(** * Sudoku.py: a shallow embedding of the [Sudoku] class

    The Python class keeps two 9x9 grids, [initial_board] and [solution],
    both stored column-wise (the constructor transposes its row-wise input
    with [zip( *board)]).  Every method of the class that the solver relies
    on is embedded below as a Rocq function over that storage:

    - a Python value [int | None] is an [option Z];
    - a list indexed out of range raises [IndexError]: fallible methods
      return a [result];
    - [backtrack_solve] mutates [self.solution] and recurses: it is a
      state-passing function with a bound on the depth of the recursion,
      which Python enforces as well and reports as [RecursionError]. *)

From stdpp Require Import base numbers option list gmap sets.
From stdpp Require Import strings pretty.
From Stdlib Require Import Ascii.

(** ** Exceptions and results *)

Inductive exn : Type :=
  | IndexError
  | RecursionError.

Inductive result (A : Type) : Type :=
  | Ok (a : A)
  | Raise (e : exn).
Arguments Ok {A} a.
Arguments Raise {A} e.

(** Sequencing: an exception of the first computation is the exception of
    the whole. *)
Definition bind {A B} (m : result A) (f : A → result B) : result B :=
  match m with
  | Ok a => f a
  | Raise e => Raise e
  end.

Notation "'let*' x ':=' m 'in' k" := (bind m (λ x, k))
  (at level 10, x name, m at level 100, k at level 200).

(** [l[i]] for a non-negative [i]. *)
Definition index {A} (l : list A) (i : nat) : result A :=
  match l !! i with
  | Some v => Ok v
  | None => Raise IndexError
  end.

(** [[f(x) for x in l]], evaluated left to right. *)
Fixpoint list_comp {A B} (f : A → result B) (l : list A) : result (list B) :=
  match l with
  | [] => Ok []
  | x :: l' => let* y := f x in let* ys := list_comp f l' in Ok (y :: ys)
  end.

(** [l[a:b]] for [0 <= a <= b]: slices never raise, they truncate. *)
Definition slice {A} (a b : nat) (l : list A) : list A := take (b - a) (drop a l).

(** ** The data model *)

(** A cell: [None] or a Python [int]. *)
Abbreviation cell := (option Z) (only parsing).

(** The storage of a grid: a list of columns. *)
Abbreviation grid := (list (list (option Z))) (only parsing).

Record Sudoku : Type := mkSudoku {
  initial_board : grid;
  solution : grid;
}.

(** [range(1, 10)] *)
Definition range_1_10 : list Z := seqZ 1 9.

(** ** [__init__] *)

(** [zip( *rows)]: tuples are produced as long as every row still has an
    element; [zip()] of no rows at all produces nothing.  The first row,
    when there is one, bounds the number of tuples. *)
Fixpoint zip_star_aux {A} (n : nat) (rows : list (list A)) : list (list A) :=
  match n with
  | O => []
  | S n' =>
      match mapM head rows with
      | Some t => t :: zip_star_aux n' (tail <$> rows)
      | None => []
      end
  end.

Definition zip_star {A} (rows : list (list A)) : list (list A) :=
  zip_star_aux (length (default [] (head rows))) rows.

(** [int(e) if e else None]: [None] and [0] are falsy. *)
Definition int_or_None (e : cell) : cell :=
  match e with
  | Some z => if bool_decide (z = 0%Z) then None else Some z
  | None => None
  end.

Definition Sudoku_init (board : list (list cell)) : Sudoku :=
  {| initial_board := (λ column : list cell, int_or_None <$> column) <$> zip_star board;
     solution := (λ column : list cell, int_or_None <$> column) <$> zip_star board |}.

(** ** Region queries *)

Definition get_row (s : Sudoku) (idx : nat) : result (list cell) :=
  list_comp (λ column, index column idx) (solution s).

Definition get_column (s : Sudoku) (idx : nat) : result (list cell) :=
  index (solution s) idx.

Definition get_nine_square (s : Sudoku) (x y : nat) : list (list cell) :=
  slice (3 * y) (3 * y + 3) <$> slice (3 * x) (3 * x + 3) (solution s).

(** ** [check] *)

(** [set(l) == set(range(1, 10))] *)
Definition is_one_to_nine (l : list cell) : bool :=
  bool_decide (list_to_set l =@{gset cell} list_to_set (Some <$> range_1_10)).

Definition check_row (s : Sudoku) (row : nat) : result bool :=
  let* l := get_row s row in Ok (is_one_to_nine l).

Definition check_column (s : Sudoku) (column : nat) : result bool :=
  let* l := get_column s column in Ok (is_one_to_nine l).

Definition check_nine_square (s : Sudoku) (x y : nat) : bool :=
  is_one_to_nine (concat (get_nine_square s x y)).

(** The first [all(...)] of [check]: for each [idx] both checks are
    evaluated, then tested in that order. *)
Fixpoint check_lines (s : Sudoku) (idxs : list nat) : result bool :=
  match idxs with
  | [] => Ok true
  | idx :: rest =>
      let* r := check_row s idx in
      let* c := check_column s idx in
      if r then if c then check_lines s rest else Ok false else Ok false
  end.

Definition check (s : Sudoku) : result bool :=
  let* b := check_lines s (seq 0 9) in
  if b
  then Ok (forallb (λ x, forallb (λ y, check_nine_square s x y) (seq 0 3)) (seq 0 3))
  else Ok false.

(** ** [find_empty] *)

(** The inner loop [for j in range(9)] at a fixed [i]. *)
Fixpoint find_empty_inner (s : Sudoku) (i : nat) (js : list nat)
  : result (option (nat * nat)) :=
  match js with
  | [] => Ok None
  | j :: js' =>
      let* column := index (solution s) j in
      let* v := index column i in
      match v with
      | None => Ok (Some (j, i))
      | Some _ => find_empty_inner s i js'
      end
  end.

(** The outer loop [for i in range(9)]. *)
Fixpoint find_empty_outer (s : Sudoku) (iz : list nat)
  : result (option (nat * nat)) :=
  match iz with
  | [] => Ok None
  | i :: iz' =>
      let* r := find_empty_inner s i (seq 0 9) in
      match r with
      | Some p => Ok (Some p)
      | None => find_empty_outer s iz'
      end
  end.

Definition find_empty (s : Sudoku) : result (option (nat * nat)) :=
  find_empty_outer s (seq 0 9).

(** ** [is_valid] *)

Definition is_valid (s : Sudoku) (num : Z) (pos : nat * nat) : result bool :=
  let* r := get_row s pos.2 in
  if bool_decide (Some num ∈ r) then Ok false else
  let* c := get_column s pos.1 in
  if bool_decide (Some num ∈ c) then Ok false else
  let x := pos.1 / 3 in
  let y := pos.2 / 3 in
  if bool_decide (Some num ∈ concat (get_nine_square s x y)) then Ok false else
  Ok true.

(** ** [backtrack_solve] and [solve] *)

(** The object after entry [row] of the stored column [col] has been
    replaced in place; [initial_board] shares nothing with [solution]. *)
Definition with_cell (s : Sudoku) (col row : nat) (v : cell) : Sudoku :=
  {| initial_board := initial_board s;
     solution := alter (λ column : list cell, <[row := v]> column) col (solution s) |}.

(** [self.solution[col][row] = v] *)
Definition set_cell (s : Sudoku) (col row : nat) (v : cell) : result Sudoku :=
  let* column := index (solution s) col in
  if decide (row < length column)
  then Ok (with_cell s col row v)
  else Raise IndexError.

(** The loop [for num in range(1, 10)] of [backtrack_solve]; [rec] is the
    recursive call.  An exception leaves the object as it is at that
    moment. *)
Fixpoint try_candidates (rec : Sudoku → result bool * Sudoku)
    (row col : nat) (nums : list Z) (s : Sudoku) : result bool * Sudoku :=
  match nums with
  | [] => (Ok false, s)
  | num :: rest =>
      match is_valid s num (col, row) with
      | Raise e => (Raise e, s)
      | Ok false => try_candidates rec row col rest s
      | Ok true =>
          match set_cell s col row (Some num) with
          | Raise e => (Raise e, s)
          | Ok s1 =>
              match rec s1 with
              | (Raise e, s2) => (Raise e, s2)
              | (Ok true, s2) => (Ok true, s2)
              | (Ok false, s2) =>
                  match set_cell s2 col row None with
                  | Raise e => (Raise e, s2)
                  | Ok s3 => try_candidates rec row col rest s3
                  end
              end
          end
      end
  end.

(** [depth] is the number of nested calls of [backtrack_solve] the
    interpreter still allows. *)
Fixpoint backtrack_solve (depth : nat) (s : Sudoku) : result bool * Sudoku :=
  match depth with
  | O => (Raise RecursionError, s)
  | S depth' =>
      match find_empty s with
      | Raise e => (Raise e, s)
      | Ok None => (Ok true, s)
      | Ok (Some (row, col)) =>
          try_candidates (backtrack_solve depth') row col range_1_10 s
      end
  end.

Definition solve (depth : nat) (s : Sudoku) : result (option grid) * Sudoku :=
  match backtrack_solve depth s with
  | (Ok true, s') => (Ok (Some (solution s')), s')
  | (Ok false, s') => (Ok None, s')
  | (Raise e, s') => (Raise e, s')
  end.

(** ** The grid as the callers of the class see it *)

(** [__init__] stores [board[r][c]] as entry [r] of the stored column [c]
    (lemma [cell_at_Sudoku_init] below): cell (r, c) of the 9x9 grid is
    [solution[c][r]].  The outer [None] means "outside the storage". *)
Definition cell_at (g : grid) (r c : nat) : option cell :=
  g !! c ≫= (.!! r).

(** The digit at (r, c), when the cell is inside the grid and not empty. *)
Definition value_at (g : grid) (r c : nat) : option Z :=
  cell_at g r c ≫= id.

(** A storage of 9 columns of 9 cells. *)
Definition well_formed (g : grid) : Prop :=
  length g = 9 ∧ Forall (λ column : list cell, length column = 9) g.

(** What the constructor is meant to receive: 9 rows of 9 entries, each
    [None] or a digit 1-9. *)
Definition valid_entry (e : cell) : Prop :=
  match e with
  | None => True
  | Some d => (1 ≤ d ≤ 9)%Z
  end.

#[global] Instance valid_entry_dec e : Decision (valid_entry e).
Proof. destruct e; simpl; apply _. Defined.

Definition valid_input (board : list (list cell)) : Prop :=
  length board = 9 ∧
  Forall (λ row : list cell, length row = 9 ∧ Forall valid_entry row) board.

#[global] Instance valid_input_dec board : Decision (valid_input board).
Proof. unfold valid_input. apply _. Defined.

(** The call [Sudoku(board)]: no statement of [__init__] raises on a list
    of lists of [int | None], and nothing in it inspects the dimensions or
    the range of the entries. *)
Definition Sudoku_new (board : list (list cell)) : result Sudoku :=
  Ok (Sudoku_init board).

(** [d] occurs in row [r], in column [c], in the 3x3 block of (r, c). *)
Definition in_row (g : grid) (d : Z) (r : nat) : Prop :=
  ∃ c, c < 9 ∧ cell_at g r c = Some (Some d).

Definition in_column (g : grid) (d : Z) (c : nat) : Prop :=
  ∃ r, r < 9 ∧ cell_at g r c = Some (Some d).

Definition in_block (g : grid) (d : Z) (r c : nat) : Prop :=
  ∃ r' c', r' / 3 = r / 3 ∧ c' / 3 = c / 3 ∧ cell_at g r' c' = Some (Some d).

(** The non-empty values of the 27 regions; block (bi, bj) covers rows
    3bi..3bi+2 and columns 3bj..3bj+2. *)
Definition row_values (g : grid) (r : nat) : list Z :=
  omap (λ c, value_at g r c) (seq 0 9).

Definition column_values (g : grid) (c : nat) : list Z :=
  omap (λ r, value_at g r c) (seq 0 9).

Definition block_values (g : grid) (bi bj : nat) : list Z :=
  omap (λ k, value_at g (3 * bi + k / 3) (3 * bj + k mod 3)) (seq 0 9).

(** The values, as a set, are exactly 1..9. *)
Definition complete (vals : list Z) : Prop :=
  list_to_set vals =@{gset Z} list_to_set range_1_10.

(** Each of the 27 regions holds exactly the values 1..9. *)
Definition all_regions_complete (g : grid) : Prop :=
  (∀ r, r < 9 → complete (row_values g r)) ∧
  (∀ c, c < 9 → complete (column_values g c)) ∧
  (∀ bi bj, bi < 3 → bj < 3 → complete (block_values g bi bj)).

(** Some region has fewer than 9 non-empty entries. *)
Definition some_region_short (g : grid) : Prop :=
  (∃ r, r < 9 ∧ length (row_values g r) < 9) ∨
  (∃ c, c < 9 ∧ length (column_values g c) < 9) ∨
  (∃ bi bj, bi < 3 ∧ bj < 3 ∧ length (block_values g bi bj) < 9).

(** Every cell of the 9x9 grid holds a value. *)
Definition filled (g : grid) : Prop :=
  ∀ r c, r < 9 → c < 9 → ∃ d, cell_at g r c = Some (Some d).

(** [full] fills every empty cell of [board], keeps its clues, and passes
    [check]. *)
Definition keeps_clues (board full : list (list cell)) : Prop :=
  Forall2 (Forall2 (λ e f : cell, e = None ∨ e = f)) board full.

Definition legal_completion (board full : list (list cell)) : Prop :=
  valid_input full ∧ keeps_clues board full ∧ check (Sudoku_init full) = Ok true.

(** The scan of [find_empty] in terms of rows and columns: cell (r, c) is
    visited before cell (i, j) when it is in an earlier row, or earlier in
    the same row. *)
Definition precedes_row_major (r c i j : nat) : Prop :=
  r < i ∨ (r = i ∧ c < j).

Definition no_empty_cell (g : grid) : Prop :=
  ∀ r c, r < 9 → c < 9 → cell_at g r c ≠ Some None.

Definition first_empty_row_major (g : grid) (i j : nat) : Prop :=
  i < 9 ∧ j < 9 ∧ cell_at g i j = Some None ∧
  ∀ r c, r < 9 → c < 9 → precedes_row_major r c i j → cell_at g r c ≠ Some None.

(** Some cell off the main diagonal is empty. *)
Definition has_off_diagonal_empty (g : grid) : Prop :=
  ∃ r c, r < 9 ∧ c < 9 ∧ r ≠ c ∧ cell_at g r c = Some None.

(** Every empty cell of [g] is empty in [g']. *)
Definition keeps_empty (g g' : grid) : Prop :=
  ∀ r c, cell_at g r c = Some None → cell_at g' r c = Some None.

(** What a search that cannot succeed guarantees: it does not return
    [True], and when it returns [False] the empty cells are still empty. *)
Definition cannot_succeed (g : grid) (out : result bool * Sudoku) : Prop :=
  out.1 ≠ Ok true ∧
  (out.1 = Ok false →
   well_formed (solution out.2) ∧ keeps_empty g (solution out.2)).

(** *** The statements of the specification that the code does not meet *)

(** The specification's [get_block(x, y)]: the 9 cells of rows 3x..3x+2 and
    columns 3y..3y+2, row by row. *)
Definition block_row_major (g : grid) (x y : nat) : list (option cell) :=
  (λ k, cell_at g (3 * x + k / 3) (3 * y + k mod 3)) <$> seq 0 9.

######

_Required work_
Starting at the line that contains "well_formed (solution out.2)", print every line through the end of the listing, word for word. Leave out all the rest.

_Output_
   well_formed (solution out.2) ∧ keeps_empty g (solution out.2)).

(** *** The statements of the specification that the code does not meet *)

(** The specification's [get_block(x, y)]: the 9 cells of rows 3x..3x+2 and
    columns 3y..3y+2, row by row. *)
Definition block_row_major (g : grid) (x y : nat) : list (option cell) :=
  (λ k, cell_at g (3 * x + k / 3) (3 * y + k mod 3)) <$> seq 0 9.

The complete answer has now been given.